Pesticides : La toxicité progresse à rebours des promesses


Entre 2013 et 2019, l’exposition du vivant à la toxicité des pesticides a augmenté dans la majorité des régions agricoles du globe, selon une étude scientifique publiée début février dans la revue Science. Et pour cause ! Un modèle agricole toujours plus intensif, porté par quelques grandes puissances et des choix politiques qui peinent (si tant est qu’ils essaient) à honorer les engagements internationaux.

Les chercheurs allemands à l’origine de l’étude ont conçu un indicateur global intégrant à la fois les volumes épandus, la dangerosité des substances et leur diffusion dans les écosystèmes. Leur analyse montre une dégradation marquée pour six grands groupes d’espèces, en particulier les pollinisateurs, les organismes du sol et les milieux aquatiques. Christophe Leboulanger, écotoxicologue au laboratoire Marbec, alerte : « Les industriels peuvent réduire la quantité de pesticides en trouvant une molécule qui sera plus efficace, donc plus toxique ». Ces travaux ont été relayés par Reporterre.

La toxicité se concentre dans les régions où l’agriculture est la plus intensive.
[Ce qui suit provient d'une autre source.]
(** the page of a token shows what the index says of it: its supply and what is
    left of the cap, its backing and where that is, whether the cap is reached,
    and as many holders as the holders' query lists; the best ask is the least
    price of an active listing, if there is one.  A token the index does not
    know has no page. *)
Theorem token_detail_on_index bs d st market metadata t :
  lockstep config bs d st →
  match backing st !! t with
  | None => getV3TokenDetail d market metadata t = None
  | Some b => ∃ x m, getV3TokenDetail d market metadata t = Some x
      ∧ tokens st !! t = Some m ∧ su_tokenId x = t ∧ su_ticker x = tm_ticker m ∧ su_deployTxid x = tm_deployTxid m
      ∧ su_issuedSupplyAtoms x = issuedPublicSupplyAtoms (bk_state b)
      ∧ 0 ≤ su_remainingCapacityAtoms x ∧ su_issuedSupplyAtoms x + su_remainingCapacityAtoms x = PUBLIC_SUPPLY_ATOMS
      ∧ su_graduated x = bool_decide (su_remainingCapacityAtoms x = 0)
      ∧ su_backingSats x = backingSats (bk_state b) ∧ su_backingOutpoint x = bk_outpoint b ∧ su_stateHash x = bk_stateHash b
      ∧ su_holderCount x = Z.of_nat (length (getTokenHoldersDb d t))
      ∧ match su_bestAskSats x with
        | None => ¬ ∃ l, on_offer market t l
        | Some p => (∃ l, on_offer market t l ∧ totalPriceSats (lr_order l) = p)
                    ∧ ∀ l, on_offer market t l → p ≤ totalPriceSats (lr_order l)
        end
  end.
Proof.
  intros (U & Hh & Hst & _). pose proof (so_wf _ _ _ _ (history_sound config _ _ _ Hh)) as Hwf.
  pose proof Hst as [[Htok _ _] _ _ _].
  assert (select (λ r, tr_canonical r && in_array [t] (tr_tokenId r)) (coveV3Tokens d) = option_list (tok_rows (tokens st) !! t)) as Hsel.
  { rewrite <- (selected_row tr_tokenId tr_canonical _ _ t Htok).
    - unfold select. f_equal. apply List.filter_ext. intros r. unfold in_array. cbn. by rewrite orb_false_r, andb_comm.
    - intros r Hr. apply (tb_rows _ _ _ Htok) in Hr. unfold tok_rows in Hr. rewrite lookup_fmap in Hr.
      by apply fmap_Some in Hr as (m & _ & ->). }
  unfold getV3TokenDetail, loadSummaries. rewrite Hsel. unfold tok_rows. rewrite lookup_fmap.
  pose proof (wf_tokens _ _ Hwf t) as Hk. destruct (backing st !! t) as [b|] eqn:Eb.
  2:{ destruct (tokens st !! t); [|done]. by destruct (proj1 Hk) as [? ?]. }
  destruct (tokens st !! t) as [m|] eqn:Em; [|by destruct (proj2 Hk) as [? ?]].
  destruct (wf_meta _ _ Hwf _ _ Em) as [Et _]. cbn [fmap option_fmap option_map option_list list_fmap head].
  assert (map_by kr_tokenId (select kr_canonical (coveV3BackingStates d)) !! t = Some (backingRow b)) as Hb.
  { change (monitored_backings d !! t = Some (backingRow b)).
    rewrite (monitored_backings_lookup d st U t Hst (backing_keyed_wf config _ Hwf)). by rewrite Eb. }
  destruct (wf_backing _ _ Hwf _ _ Eb) as [_ _ Hv _ _ _]. apply validateStateV2_Ok in Hv as (_ & k & Hk' & Es).
  assert (0 ≤ PUBLIC_SUPPLY_ATOMS - issuedPublicSupplyAtoms (bk_state b)) as Hcap.
  { rewrite Es. cbn [issuedPublicSupplyAtoms state_at]. change PUBLIC_SUPPLY_ATOMS with (MAX_LOTS * LOT_ATOMS).
    assert (0 < LOT_ATOMS) by by vm_compute. nia. }
  eexists _, m. split; [reflexivity|]. unfold summary. cbn [tr_tokenId tr_ticker tr_deployTxid token_row]. rewrite Et, Hb.
  cbn [fmap option_fmap option_map default from_option]. cbn [kr_issuedSupplyAtoms backingRow].
  change (tr_tokenId <$> option_list (Some (token_row t m))) with [t].
  rewrite (proj2 (Z.ltb_ge _ 0)) by done. split_and!; try done.
  - cbn. lia.
  - cbn -[PUBLIC_SUPPLY_ATOMS Z.sub]. apply eq_true_iff_eq. rewrite bool_decide_eq_true, Z.leb_le. unfold id. lia.
  - unfold id, row_outpoint. cbn. by destruct (bk_outpoint b).
  - apply holder_count_holders. by left.
  - cbn [su_bestAskSats]. set (asks := ask_rows market [t] t).
    assert (∀ l, l ∈ asks ↔ on_offer market t l) as Ha by (intros l; apply ask_rows_offers; by left).
    pose proof (minimum_spec ((λ l, totalPriceSats (lr_order l)) <$> asks)) as Hm. destruct (minimum _) as [p|].
    + destruct Hm as [(l & -> & Hl)%list_elem_of_fmap Hf]. split; [exists l; split; [by apply Ha|done]|].
      intros l' Hl'%Ha. rewrite Forall_fmap, Forall_forall in Hf. by apply (Hf l').
    + apply fmap_nil_inv in Hm. intros (l & Hl%Ha). rewrite Hm in Hl. by apply elem_of_nil in Hl.
Qed.
End Lockstep.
États-Unis, Brésil, Chine et Inde représentent à eux seuls une part majeure de l’impact chimique mondial. Certaines cultures se distinguent par leur contribution élevée, notamment le soja, le coton, le maïs et la canne à sucre. Les auteurs soulignent également que le recours massif aux OGM ne garantit pas une réduction de la pression chimique. Marcel Amichot, chercheur à l’Inrae, résume l’impasse : « Tant qu’on reste dans un système d’agriculture productiviste, on aura forcément besoin de pesticides, c’est un problème sans fin ».

Les chercheurs appellent à une transformation profonde des systèmes agricoles et alimentaires : réduction des substances les plus dangereuses, développement d’alternatives non chimiques et évolution des régimes alimentaires constituent les leviers les plus efficaces. Une transition coûteuse pour les agriculteurs, qui suppose un accompagnement public durable. Sans ce sursaut politique, la trajectoire actuelle continue d’éroder les écosystèmes et d’éloigner un peu plus l’objectif de protection du vivant.